Please repeat the records below exactly, from the first line through the line containing "not empty, in", and nothing more.

"""

(** X5. [listForAttestation] first expires the stale pending rows. Unless
    the limit is NaN it returns: at most as many rows as the limit clamped
    to 1..10000 (1000 when omitted), each a settled row of the table (never
    a pending one) created at or after the trimmed [since] when that is
    not empty, in ascending order of creation text and then id; and when
    fewer rows than the limit are returned, every such row of the table is
    among them. *)
Theorem listForAttestation_settled (nowCleanup : string) (limit : option number)
    (sinceIso : option string) (db : Store) :
  let out := listForAttestation nowCleanup limit sinceIso db in
  let since := trim (default "" sinceIso) in
  let wanted r :=
    status r <> Pending /\ (since <> "" -> String.leb since (created_at r) = true) in
  fst out = cleanupExpired nowCleanup db
  /\ (limit <> Some NaN -> exists rows, snd out = Ok rows)
  /\ forall rows,
       snd out = Ok rows ->
       exists n,
         safeLimit (default (of_Z 1000) limit) = Some n
         /\ (1 <= Z.of_nat n <= 10000)%Z /\ (length rows <= n)%nat
         /\ (forall r, In r rows -> In r (fst out) /\ wanted r)
         /\ StronglySorted in_order rows
         /\ ((length rows < n)%nat -> forall r, In r (fst out) -> wanted r -> In r rows).
Proof.
  cbv zeta. unfold listForAttestation.
  set (db0 := cleanupExpired nowCleanup db).
  set (pick := fun r => (if truthy (trim (default "" sinceIso))
                         then String.leb (trim (default "" sinceIso)) (created_at r)
                         else true)
                        && negb (status_eqb (status r) Pending)).
  assert (Hpick : forall r, pick r = true <->
            status r <> Pending
            /\ (trim (default "" sinceIso) <> "" ->
                String.leb (trim (default "" sinceIso)) (created_at r) = true)).
  { intros r. subst pick. cbv beta. rewrite andb_true_iff, negb_true_iff.
    rewrite <- not_true_iff_false, status_eqb_eq.
    destruct (truthy _) eqn:Ht.
    - apply truthy_true in Ht. tauto.
    - assert (trim (default "" sinceIso) = "") as -> by (now destruct (trim _)). tauto. }
  destruct (safeLimit _) as [n|] eqn:Hn.
  - split; [reflexivity|]. split; [eauto|].
    intros rows [= <-]. exists n. cbn [fst].
    split; [reflexivity|]. split; [now apply safeLimit_range in Hn|].
    split; [rewrite length_take; lia|]. split; [|split].
    + intros r Hr. apply list_elem_of_In in Hr. apply elem_of_take in Hr as (k & Hr & _).
      apply list_elem_of_lookup_2, list_elem_of_In in Hr.
      apply order_rows_In, List.filter_In in Hr as [Hin Hp]. split; [exact Hin|].
      now apply Hpick.
    + apply StronglySorted_take, order_rows_sorted.
    + rewrite length_take. intros Hlt r Hin Hw.
      rewrite take_ge by lia. apply order_rows_In, List.filter_In. split; [exact Hin|].
      now apply Hpick.
  - split; [reflexivity|]. split; [|discriminate].
    intros Hlimit. exfalso. destruct limit as [[| | |q]|]; simpl in Hn; congruence.
Qed.

Lemma count_status_cons s r db :
  count_status s (r :: db)
  = ((if status_eqb (status r) s then 1 else 0) + count_status s db)%Z.
Proof.
  unfold count_status. cbn [List.filter]. destruct (status_eqb (status r) s); cbn [length]; lia.
Qed.

(** [getStats] counts the table after lazy expiry: the four counts add
    up to the number of rows, the pending count is the number of pending
    rows whose expiry text is not before the time of the call, and the
    approved and denied counts are those of the table. *)
Theorem getStats_partition (nowCleanup : string) (db : Store) :
  let out := getStats nowCleanup db in
  fst out = cleanupExpired nowCleanup db
  /\ (pending (snd out) + approved (snd out) + denied (snd out) + expired (snd out)
      = Z.of_nat (length db))%Z
  /\ pending (snd out)
     = Z.of_nat (length (List.filter
                           (fun r => status_eqb (status r) Pending
                                     && negb (String.ltb (expires_at r) nowCleanup)) db))
  /\ approved (snd out) = count_status Approved db
  /\ denied (snd out) = count_status Denied db.
Proof.
  cbv zeta. unfold getStats. cbn [fst snd pending approved denied expired].
  split; [reflexivity|]. rewrite cleanupExpired_map.
  induction db as [|r db (IHsum & IHp & IHa & IHd)]; [repeat split|].
  cbn [map length]. rewrite Nat2Z.inj_succ, <- IHsum, !count_status_cons.
  rewrite <- IHa, <- IHd, IHp.
  cbn [List.filter length]. unfold expire, is_stale.
  destruct (status r) eqn:Hs; cbn [status_eqb andb negb]; rewrite ?Hs; cbn [status_eqb];
    try (repeat split; cbn [length]; lia).
  destruct (String.ltb (expires_at r) nowCleanup); cbn [with_status status status_eqb negb];
    rewrite ?Hs; cbn [status_eqb length]; repeat split; lia.
Qed.

End ApprovalCallsFacts.

(** ** Verification with the keyring *)

Module KeyringChecks.
Import Sha256 Keyring TrimFacts KeyringFacts.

"""

Problem solution -
(** X5. [listForAttestation] first expires the stale pending rows. Unless
    the limit is NaN it returns: at most as many rows as the limit clamped
    to 1..10000 (1000 when omitted), each a settled row of the table (never
    a pending one) created at or after the trimmed [since] when that is
    not empty, in ascending order of creation text and then id; and when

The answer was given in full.